(INSTRUCTIONS FOR THE TASK):
Starting at the line with "Lemma oci_archive_complete fs" and going on through the line with "assert (forall ps w0, append_all", reproduce each line in the records below exactly and nothing more.

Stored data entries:
(* ===== verification/Archive.v ===== *)
(** * Image archives

    src/src/image_tools/archive.rs: building the archive of an export, through a writer that stops
    when the job is cancelled.  The tar and oci-tar-builder crates are parameters: what
    they write and flush for a file, a directory, an image and the end of an archive.  [cancelled n]
    says whether the job is cancelled when the writer is used for the [n]-th time. *)

From stdpp Require Import base gmap sets list strings.
From Stdlib Require Import ZArith Lia Strings.Byte.
From S2P Require Import Prelude Text Errors Files.

#[local] Set Default Proof Using "Type".

Module Archive.

Inductive ArchiveInput :=
| Docker (config_json reference : string) (layers : list string) (media_types : list string)
| Oci (layout : string).

(** [CancellableWriter]: what its file holds and how often it was used. *)
Record Writer := { content : bytes; uses : nat }.

Inductive operation := Write (b : bytes) | Flush.

Definition cancellation : AppError := Io "image archive cancelled".

Section Build.
Variable cancelled : nat -> bool.
Variable parse_config : string -> option string.
Context (tar_path : string -> bytes -> list operation) (tar_dir : string -> list (string * bytes) -> list operation).
Context (tar_finish : list operation) (oci_tar : string -> string -> list (option bytes * string) -> list operation * option AppError).

Definition operate (w : Writer) (o : operation) : ApiResult unit * Writer :=
  let used := {| content := content w; uses := S (uses w) |} in
  if cancelled (uses w) then (Err cancellation, used)
  else match o with
       | Write b => (Ok tt, {| content := content w ++ b; uses := S (uses w) |})
       | Flush => (Ok tt, used)
       end.

(** A crate stops at the first error. *)
Fixpoint operate_all (l : list operation) (w : Writer) : ApiResult unit * Writer :=
  match l with
  | [] => (Ok tt, w)
  | o :: l => match operate w o with (Ok _, w) => operate_all l w | r => r end
  end.

Definition fresh : Writer := {| content := []; uses := 0 |}.

(** The files below a directory, with their paths in it. *)
Definition below (fs : Fs) (dir : string) : list (string * bytes) :=
  omap (fun p : string * bytes => (fun r => (r, p.2)) <$> strip_prefix (dir +:+ "/") p.1) (map_to_list fs).

(** What an OCI archive is made of, in order; a missing file is an error when its turn comes. *)
Definition oci_parts (fs : Fs) (layout : string) : list (option (list operation)) :=
  [tar_path "oci-layout" <$> fs !! (layout +:+ "/oci-layout");
   tar_path "index.json" <$> fs !! (layout +:+ "/index.json");
   Some (tar_dir "blobs" (below fs (layout +:+ "/blobs")));
   Some tar_finish].

Fixpoint append_all (parts : list (option (list operation))) (w : Writer) : ApiResult unit * Writer :=
  match parts with
  | [] => (Ok tt, w)
  | None :: _ => (Err not_found, w)
  | Some l :: parts => match operate_all l w with (Ok _, w) => append_all parts w | r => r end
  end.

(** [build_oci_archive]: a builder dropped after an error still tries to end its archive. *)
Definition build_oci_archive (fs : Fs) (layout : string) : ApiResult unit * bytes :=
  match append_all (oci_parts fs layout) fresh with
  | (Ok _, w) => (Ok tt, content w)
  | (Err e, w) => (Err e, content (operate_all tar_finish w).2)
  end.

(** [build_docker_archive]: the layers with the media types, as many as there are of both;
    [oci_tar] is what the builder writes of them and the error it then ends with. *)
Definition build_docker_archive (fs : Fs) (config_json reference : string) (layers media_types : list string) : ApiResult unit * option bytes :=
  match parse_config config_json with
  | None => (Err (Internal "invalid image config"), None)
  | Some config =>
      let (l, failed) := oci_tar config reference ((fun p : string * string => (fs !! p.1, p.2)) <$> zip layers media_types) in
      let (r, w) := operate_all l fresh in
      (match r, failed with Ok _, Some e => Err e | _, _ => r end, Some (content w))
  end.

(** The result and the output file, if it was created. *)
Definition build_archive (fs : Fs) (archive : ArchiveInput) : ApiResult unit * option bytes :=
  match archive with
  | Docker config_json reference layers media_types => build_docker_archive fs config_json reference layers media_types
  | Oci layout => let (r, b) := build_oci_archive fs layout in (r, Some b)
  end.

(** ** Properties *)

Definition written (l : list operation) : bytes := List.concat ((fun o => match o with Write b => b | Flush => [] end) <$> l).

Lemma operate_all_spec l : forall w, let (r, w') := operate_all l w in
  match r with
  | Ok _ => content w' = content w ++ written l /\ uses w' = (uses w + length l)%nat /\
            (forall n, (uses w <= n < uses w + length l)%nat -> cancelled n = false)
  | Err e => e = cancellation /\ exists k l' o l'', l = l' ++ o :: l'' /\ k = (uses w + length l')%nat /\ cancelled k = true /\
            content w' = content w ++ written l'
  end.
Proof.
  induction l as [|o l IH]; intros w; cbn [operate_all].
  - split; [by rewrite app_nil_r|]. split; [cbn; lia|]. cbn. lia.
  - unfold operate. destruct (cancelled (uses w)) eqn:Ec.
    + split; [done|]. exists (uses w), [], o, l. cbn. rewrite app_nil_r. split_and!; [done|lia|done..].
    + set (w1 := {| content := content w ++ written [o]; uses := S (uses w) |}).
      assert (match o with Write b => (Ok tt, {| content := content w ++ b; uses := S (uses w) |}) | Flush => (Ok tt, {| content := content w; uses := S (uses w) |}) end
              = (Ok (E := AppError) tt, w1)) as -> by (unfold w1, written; destruct o; cbn; by rewrite ?app_nil_r).
      specialize (IH w1). destruct (operate_all l w1) as [[u|e] w2].
      * destruct IH as (Hc & Hu & Hn). unfold w1 in *. cbn in *. split; [rewrite Hc, <- app_assoc; f_equal; unfold written; cbn; by rewrite app_nil_r|].
        split; [lia|]. intros n Hr. destruct (decide (n = uses w)) as [->|]; [done|]. apply Hn. lia.
      * destruct IH as (He & k & l' & o' & l'' & -> & Hk & Hc & Hw). split; [done|]. exists k, (o :: l'), o', l''.
        unfold w1 in *. cbn in *. split_and!; [done|lia|done|]. rewrite Hw, <- app_assoc. f_equal. unfold written. cbn. by rewrite app_nil_r.
Qed.

(** An archive that is reported complete is: the whole image was written, in order, and the
    job was not cancelled before the end. *)
Lemma oci_archive_complete fs layout b : build_oci_archive fs layout = (Ok tt, b) ->
  exists parts, mapM id (oci_parts fs layout) = Some parts /\ b = written (List.concat parts) /\
    forall n, (n < length (List.concat parts))%nat -> cancelled n = false.
Proof.
  unfold build_oci_archive. destruct (append_all _ fresh) as [[u|e] w] eqn:E; [|done]. intros [= <-].
  assert (forall ps w0, append_all ps w0 = (Ok u, w) -> exists parts, mapM id ps = Some parts /\
    content w = content w0 ++ written (List.concat parts) /\ forall n, (uses w0 <= n < uses w0 + length (List.concat parts))%nat -> cancelled n = false) as H.
  { induction ps as [|[l|] ps IH]; intros w0; cbn [append_all]; [|..|done].
    - intros [= _ <-]. exists []. cbn. rewrite app_nil_r. split_and!; [done..|lia].
    - pose proof (operate_all_spec l w0) as Hs. destruct (operate_all l w0) as [[x|x] w1]; [|done]. intros H.
      destruct (IH w1 H) as (parts & Hm & Hc & Hn). destruct Hs as (Hc1 & Hu & Hn1). exists (l :: parts). cbn. rewrite Hm. split; [done|].
      split; [rewrite Hc, Hc1, <- app_assoc; f_equal; unfold written; by rewrite fmap_app, List.concat_app|].
      intros n Hr. rewrite length_app in Hr. destruct (decide (n < uses w0 + length l)%nat); [apply Hn1; lia|apply Hn; lia]. }
  destruct (H _ _ E) as (parts & Hm & Hc & Hn). exists parts. split; [done|]. split; [exact Hc|]. intros n Hr. apply Hn. cbn. lia.
Qed.

(** And every image whose layout is complete gets its archive when nobody cancels. *)
Lemma oci_archive_succeeds fs layout parts : mapM id (oci_parts fs layout) = Some parts ->
  (forall n, (n < length (List.concat parts))%nat -> cancelled n = false) ->
  build_oci_archive fs layout = (Ok tt, written (List.concat parts)).
Proof.
  intros Hm Hn. unfold build_oci_archive.
  assert (forall ps parts w0, mapM id ps = Some parts ->
    (forall n, (uses w0 <= n < uses w0 + length (List.concat parts))%nat -> cancelled n = false) ->
    exists w, append_all ps w0 = (Ok tt, w) /\ content w = content w0 ++ written (List.concat parts)) as H.
  { clear. induction ps as [|[l|] ps IH]; intros parts w0; cbn [append_all mapM]; [|..|done].
    - intros [= <-] _. exists w0. split; [done|]. cbn. by rewrite app_nil_r.
    - cbn. destruct (mapM id ps) as [parts'|] eqn:Em; [|done]. intros [= <-] Hn. cbn [List.concat] in *. rewrite length_app in Hn.
      pose proof (operate_all_spec l w0) as Hs. destruct (operate_all l w0) as [[[]|x] w1].
      + destruct Hs as (Hc & Hu & _). destruct (IH parts' w1 eq_refl) as (w & -> & Hw); [intros n Hr; apply Hn; lia|].
        exists w. split; [done|]. rewrite Hw, Hc, <- app_assoc. f_equal. unfold written. by rewrite fmap_app, List.concat_app.
      + destruct Hs as (_ & k & l' & o & l'' & -> & Hk & Hc & _). rewrite Hn in Hc; [done|]. rewrite length_app. cbn. lia. }
  destruct (H _ parts fresh Hm) as (w & -> & Hw); [intros n Hr; apply Hn; cbn in Hr; lia|]. by rewrite Hw.
Qed.
End Build.
End Archive.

(ANSWER SPACE):
Lemma oci_archive_complete fs layout b : build_oci_archive fs layout = (Ok tt, b) ->
  exists parts, mapM id (oci_parts fs layout) = Some parts /\ b = written (List.concat parts) /\
    forall n, (n < length (List.concat parts))%nat -> cancelled n = false.
Proof.
  unfold build_oci_archive. destruct (append_all _ fresh) as [[u|e] w] eqn:E; [|done]. intros [= <-].
  assert (forall ps w0, append_all ps w0 = (Ok u, w) -> exists parts, mapM id ps = Some parts /\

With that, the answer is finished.